The Department of Homeland Security previously said someone had conducted a sophisticated campaign, but it didn't accuse Russia until Thursday.

The Department of Homeland Security has formally accused Russian government hackers of a massive, sophisticated, and multipronged attempt to infiltrate the US power grid.

The campaign began as early as 2016, according to a technical alert that the Trump administration made reference to Thursday in a Treasury Department statement about new Russian sanctions.

The alert did not name the nuclear and critical manufacturing targets that it said the hackers had targeted. But it did attribute those attacks to Russia — at first.

The DHS alert was released as Treasury Secretary Steven Mnuchin was announcing new sanctions against 19 Russians allegedly involved in cyberattacks on the US, including 13 whom special counsel Robert Mueller indicted last month for meddling in the 2016 election. The DHS alert was intended to complement the sanctions, Mnuchin said.

DHS’s Computer Emergency Readiness Team, known as US-CERT, regularly issues technical warnings describing details of an ongoing or recent attack and how to best guard against them, and it had done so in October about the attacks. But Thursday's alert was highly unusual because it blamed a foreign adversary.

“It’s a very good report. It’s well-written — a lot of good technical information, but for the energy community, there’s really nothing new here,” said Sergio Caltagirone, director of threat intelligence at Dragos, a cybersecurity company that had previously published extensive technical details about the attacks, though per company policy did not attribute them to foreign governments.

“The really key element here that’s good is US-CERT has detailed publicly the operations the adversary did to gain initial access to the network,” he said.

A primary way that the Russian hackers operated, the report says, is via “watering hole” attacks: hacking websites of third-party companies involved in the energy industry, like software companies or trade publications, and pirating their contacts into the network.

"In order to gain access to these control systems, you need generally to compromise an engineer with the credentials necessary to get there," Caltagirone said.
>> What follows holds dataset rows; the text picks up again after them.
(** * Container chunks *)

(** The local state of the cell loop of [emit_key_value_region]. *)
Record KvState := mk_KvState {
  kvs_pos : nat; kvs_cells : list GraphCell; kvs_raw_links : list (Z * Z) }.

(** The next cell opener: its position and whether it is a key. *)
Definition next_cell (chunk : bytes) (pos : nat) : option (nat * bool) :=
  match find (lit "<key_") chunk pos, find (lit "<value_") chunk pos with
  | Some key_pos, Some value_pos =>
      if bool_decide (key_pos < value_pos)%nat then Some (key_pos, true) else Some (value_pos, false)
  | Some key_pos, None => Some (key_pos, true)
  | None, Some value_pos => Some (value_pos, false)
  | None, None => None
  end.

Definition locs_prov (content : bytes) : option ProvenanceItem :=
  let locs := first_locs content in
  if bool_decide (length locs = 4)%nat
  then Some (prov_with_charspan page (locs_box locs page) 0 0) else None.

Definition graph_cell (is_key : bool) (cell_id : Z) (content : bytes) : GraphCell :=
  let text := clean_cell_text content in
  mk_GraphCell (if is_key then GRAPH_CELL_LABEL_KEY else GRAPH_CELL_LABEL_VALUE) cell_id text text
    (locs_prov content).

Definition kv_step (chunk : bytes) (s : KvState) : KvState + KvState :=
  if negb (bool_decide (kvs_pos s < length chunk)%nat) then inr s else
  match next_cell chunk (kvs_pos s) with
  | None => inr s
  | Some (open, is_key) =>
      let id_start := (open + if is_key then 5 else 7)%nat in
      match find_char ">"%char chunk id_start with
      | None => inr s
      | Some gt =>
          match stoi (substr chunk id_start (gt - id_start)) with
          | None => inl (mk_KvState (gt + 1) (kvs_cells s) (kvs_raw_links s))
          | Some cell_id =>
              let close_tag := (if is_key then lit "</key_" else lit "</value_") ++
                               to_string cell_id ++ lit ">" in
              match find close_tag chunk (gt + 1) with
              | None => inl (mk_KvState (gt + 1) (kvs_cells s) (kvs_raw_links s))
              | Some stop =>
                  let content := substr chunk (gt + 1) (stop - gt - 1) in
                  inl (mk_KvState (stop + length close_tag)
                         (kvs_cells s ++ [graph_cell is_key cell_id content])
                         (kvs_raw_links s ++ map (pair cell_id) (link_targets content)))
              end
          end
      end
  end.

(** The position after the container's opening tag. *)
Definition head_start_of (chunk : bytes) : nat :=
  match find_char ">"%char chunk 0 with Some gt => gt + 1 | None => 0 end.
The idea of a foreign government taking down the US power grid with a cyberattack is a particularly scary subject for many federal officials.

In 2016, in one of the rare times that the Department of Justice has indicted foreign government hackers unlikely to ever see a US jail — a tactic known as “name and shame” — it accused an Iranian government contractor, Hamid Firoozi, of gaining access to the controls of the Bowman Dam in Rye, New York. That indictment was in part spurred by the government’s desire to send a strong message to anyone thinking of compromising the US power grid, according to a former Obama senior official.